Rencontres pour « partager, écouter les autres, dialoguer » avec l’association Tortuga, à Arleuf

Chaque vendredi soir, l’association Tortuga met en place des Villages Dialogues, des rencontres pour « promouvoir la parole commune », au Cornemuse, à Arleuf.

L’association Tortuga propose un nouveau programme de rencontres dédié à tous ceux qui souhaitent participer, apporter leur expérience ou simplement écouter, Village Dialogues, à la Cornemuse. Rencontre, forcément verbeuse, avec Marine Hajduk, présidente de l’association.

Quelle est la volonté derrière ces organisations de dialogue ?

Il y a un an, nous avons lancé un programme de formation et de cours, Les Fondamentaux, comprenant des cours de cuisine, des cours d’informatique avec le Pays Nivernais Morvan, des cours d’engagement et de danse traditionnelle. Cela fait partie de la même idée.

« Nous vivons ensemble, nous avons tout à gagner au partage et à l’écoute. »

Pensez-vous que le dialogue n’est pas assez pratiqué, en général ?

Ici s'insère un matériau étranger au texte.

(* ===== verification/Linear.v ===== *)
(** * Linear: the linear models of [model/models/linear/]

    Each model has a Module with its [struct], its attributes and the stamps
    [iterate_*_define] it puts into the matrix; the models with memory also
    have [step_changed_tr_define].  [sin] and [cos] of the standard library are
    parameters of the two models that use them. *)

From Stdlib Require Import ZArith SpecFloat.
From stdpp Require Import base list gmap strings.
From S2P Require Import Prelude Store Logic4 Gates Model Mna.

Open Scope Z_scope.
Open Scope stamp_scope.

Definition d_one : double := of_decimal 1 0.
Definition d_two : double := of_decimal 2 0.
Definition d_180 : double := of_decimal 180 0.
Definition d_pi : double := of_decimal 31415926535897932384626433832795 31.
Definition deqb (x y : double) : bool := SFeqb x y.
Definition dsqrt (x : double) : double := SFsqrt d_prec d_emax x.

(** ** Reaching the nodes of a model *)

(** [if(node_0 && node_1 && ...)], then the [node_index] of each: [Some None]
    when a pin is not connected, [None] for a dangling pointer. *)
Fixpoint pin_indices (ns : gmap node_ptr node_t) (ps : list pin) : option (option (list Z)) :=
  match ps with
  | [] => Some (Some [])
  | p :: ps' =>
      match nodes p with
      | None => Some None
      | Some n =>
          match pin_indices ns ps' with
          | Some (Some l) => match ns !! n with Some nd => Some (Some (node_index nd :: l)) | None => None end
          | r => r
          end
      end
  end.

(** The whole of an [iterate_*_define] that returns true: the statements of
    [body] when every pin is connected. *)
Definition stamp (ns : gmap node_ptr node_t) (ps : list pin) (m : MNA) (body : list Z -> list stmt)
    : option (bool * MNA) :=
  match pin_indices ns ps with
  | None => None
  | Some None => Some (true, m)
  | Some (Some idx) => match exec m (body idx) with None => None | Some m' => Some (true, m') end
  end.

(** [node->node_information.an.voltage.real()]. *)
Definition voltage_of (ns : gmap node_ptr node_t) (n : node_ptr) : option double :=
  match ns !! n with
  | Some nd => match node_information nd with an v => Some (re v) | dn _ => None end
  | None => None
  end.

(** The voltage between two pins: [Some None] when one is not connected. *)
Definition voltage_between (ns : gmap node_ptr node_t) (p q : option pin) : option (option double) :=
  match p, q with
  | Some p, Some q =>
      match nodes p, nodes q with
      | Some a, Some b =>
          match voltage_of ns a, voltage_of ns b with
          | Some va, Some vb => Some (Some (dsub va vb))
          | _, _ => None
          end
      | _, _ => Some None
      end
  | _, _ => None
  end.

(** ** Resistance *)
Module resistance.

Record t : Type := mk { pins_ : list pin; r : double }.
Definition default : t := {| r := of_decimal 10 0; pins_ := map pin_of_name ["A"; "B"]%string |}.

Definition set_attribute_define (clip : t) (n : Z) (vi : variant) : bool * t :=
  match n, vi with 0, v_d x => (true, {| pins_ := pins_ clip; r := x |}) | _, _ => (false, clip) end.
Definition get_attribute_define (clip : t) (n : Z) : variant :=
  match n with 0 => v_d (r clip) | _ => v_invalid end.

Definition stamps (g : double) (idx : list Z) : list stmt :=
  match idx with
  | [n0; n1] =>
      if (n0 =? SIZE_MAX) && (n1 =? SIZE_MAX) then []
      else if n0 =? SIZE_MAX then [G[n1, n1] += g]
      else if n1 =? SIZE_MAX then [G[n0, n0] += g]
      else [G[n0, n0] += g; G[n0, n1] -= g; G[n1, n0] -= g; G[n1, n1] += g]
  | _ => []
  end.

Definition iterate_dc_define (ns : gmap node_ptr node_t) (clip : t) (m : MNA) : option (bool * MNA) :=
  stamp ns (pins_ clip) m (stamps (ddiv d_one (r clip))).

End resistance.

(** ** Ideal voltage source *)
Module VDC.

Record t : Type := mk { V : double; pins_ : list pin; branchs : branch }.
Definition default : t :=
  {| V := d_five; pins_ := map pin_of_name ["+"; "-"]%string; branchs := {| index := 0; current := c_zero |} |}.

Definition set_attribute_define (clip : t) (n : Z) (vi : variant) : bool * t :=
  match n, vi with
  | 0, v_d x => (true, {| V := x; pins_ := pins_ clip; branchs := branchs clip |})
  | _, _ => (false, clip)
  end.
Definition get_attribute_define (clip : t) (n : Z) : variant :=
  match n with | 0 => v_d (V clip) | _ => v_invalid end.

(** The four entries that connect a branch to its two nodes. *)
Definition iterate_dc_define (ns : gmap node_ptr node_t) (clip : t) (m : MNA) : option (bool * MNA) :=
  stamp ns (pins_ clip) m (fun idx => let k := index (branchs clip) in
    match idx with
    | [nA; nB] => [B[nA, k] <- d_one; B[nB, k] <- dneg d_one; C[k, nA] <- d_one; C[k, nB] <- dneg d_one;
                   E[k] <- V clip]
    | _ => []
    end).

Definition iterate_ac_define (ns : gmap node_ptr node_t) (clip : t) (m : MNA) (omega : double) : option (bool * MNA) :=
  stamp ns (pins_ clip) m (fun idx => let k := index (branchs clip) in
    match idx with
    | [nA; nB] => [B[nA, k] <- d_one; B[nB, k] <- dneg d_one; C[k, nA] <- d_one; C[k, nB] <- dneg d_one]
    | _ => []
    end).

End VDC.

(** ** Ideal current source *)
Module IDC.

Record t : Type := mk { I : double; pins_ : list pin; m_I : complex }.
Definition default : t :=
  {| I := of_decimal 2 1; pins_ := map pin_of_name ["+"; "-"]%string; m_I := c_zero |}.

Definition set_attribute_define (clip : t) (n : Z) (vi : variant) : bool * t :=
  match n, vi with
  | 0, v_d x => (true, {| I := x; pins_ := pins_ clip; m_I := m_I clip |})
  | _, _ => (false, clip)
  end.
Definition get_attribute_define (clip : t) (n : Z) : variant :=
  match n with | 0 => v_d (I clip) | _ => v_invalid end.

Definition iterate_dc_define (ns : gmap node_ptr node_t) (clip : t) (m : MNA) : option (bool * MNA) :=
  stamp ns (pins_ clip) m (fun idx =>
    match idx with [nA; nB] => [I[nA] -= I clip; I[nB] += I clip] | _ => [] end).

Definition iterate_ac_define (ns : gmap node_ptr node_t) (clip : t) (m : MNA) (omega : double) : option (bool * MNA) := Some (true, m).

End IDC.

(** ** Voltage-controlled current source *)
Module VCCS.

Record t : Type := mk { m_g : double; pins_ : list pin }.
Definition default : t :=
  {| m_g := d_one; pins_ := map pin_of_name ["S"; "T"; "P"; "Q"]%string |}.

Definition set_attribute_define (clip : t) (n : Z) (vi : variant) : bool * t :=
  match n, vi with
  | 0, v_d x => (true, {| m_g := x; pins_ := pins_ clip |})
  | _, _ => (false, clip)
  end.
Definition get_attribute_define (clip : t) (n : Z) : variant :=
  match n with | 0 => v_d (m_g clip) | _ => v_invalid end.

Definition iterate_dc_define (ns : gmap node_ptr node_t) (clip : t) (m : MNA) : option (bool * MNA) :=
  stamp ns (pins_ clip) m (fun idx =>
    match idx with
    | [nS; nT; nP; nQ] => [G[nS, nP] += m_g clip; G[nS, nQ] -= m_g clip; G[nT, nP] -= m_g clip; G[nT, nQ] += m_g clip]
    | _ => []
    end).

Je trouve que cela commente beaucoup, surtout. Mais le dialogue est la capacité d’écouter les autres sans nécessairement chercher à les convaincre. Il y a des villages où la participation et le dialogue sont très présents et d’autres où la concertation ou la recherche de points communs est inexistante. Un dialogue ne peut donc pas faire de mal.

L’association Tortuga à Arleuf développe un programme de transmission des savoirs

Comment se déroulent ces dialogues ?

Chaque semaine, le vendredi soir, nous invitons tous ceux qui le souhaitent, d’Arleuf ou non, à venir débattre d’un sujet. Y a-t-il un marché dans le village ? La place des circuits courts ? Y a-t-il suffisamment d’activités sportives ? Quelle construction de l’entraide ? A partir de là, on tisse un petit programme en invitant des acteurs du sujet, puis on se lance dans le dialogue. Sans contrainte, sans pression. L’idée est d’encourager le discours commun. Et de bénéficier de l’expérience des autres villages. Comment ont-ils fait ? Qu’est-ce qui fonctionne et qu’est-ce qui ne fonctionne pas ?

« Un marché est indispensable à Arleuf pour qu’une offre locale existe »

Quels sont les premiers thèmes ?

Nous avons commencé vendredi 10 mai par la question de savoir si un marché de producteurs locaux était nécessaire ou non à Arleuf. Oui ou non et pourquoi. Nous savons que les circuits courts sont bénéfiques pour la santé, l’économie et l’environnement. Mais le grand public connaît-il les enjeux des producteurs, leurs difficultés à tenir un stand régulier ? Ce dont je suis sûr, c’est qu’un marché est indispensable à Arleuf pour qu’une offre locale existe. Après, chacun a sa propre consommation. Ce ne sont pas des dialogues moralisateurs ou accusateurs. Les Bêlles morvandelles qui produisent des produits au lait de brebis à Villapourçon étaient là pour déguster leur tomme. Ainsi que Billebaude, qui travaille les plantes et herbes aromatiques dans la même commune, pour le vernissage d’une exposition qu’elle a créée intitulée Herbier. Ensuite, nous évoquerons l’opportunité de l’entraide en accueillant le créateur de l’application locale Toototoor, vendredi 17 mai. Avec la question centrale de l’entraide dans les villages, comment s’entraider et pourquoi. Ou non.

Et puis ?

Une boîte à idées de dialogue sera installée devant la salle afin que chacun puisse proposer. Nous voulons absolument aborder la question de la santé. Osez aborder la question de l’attractivité des villages. Et du sport. Et le tourisme. Et tant d’autres.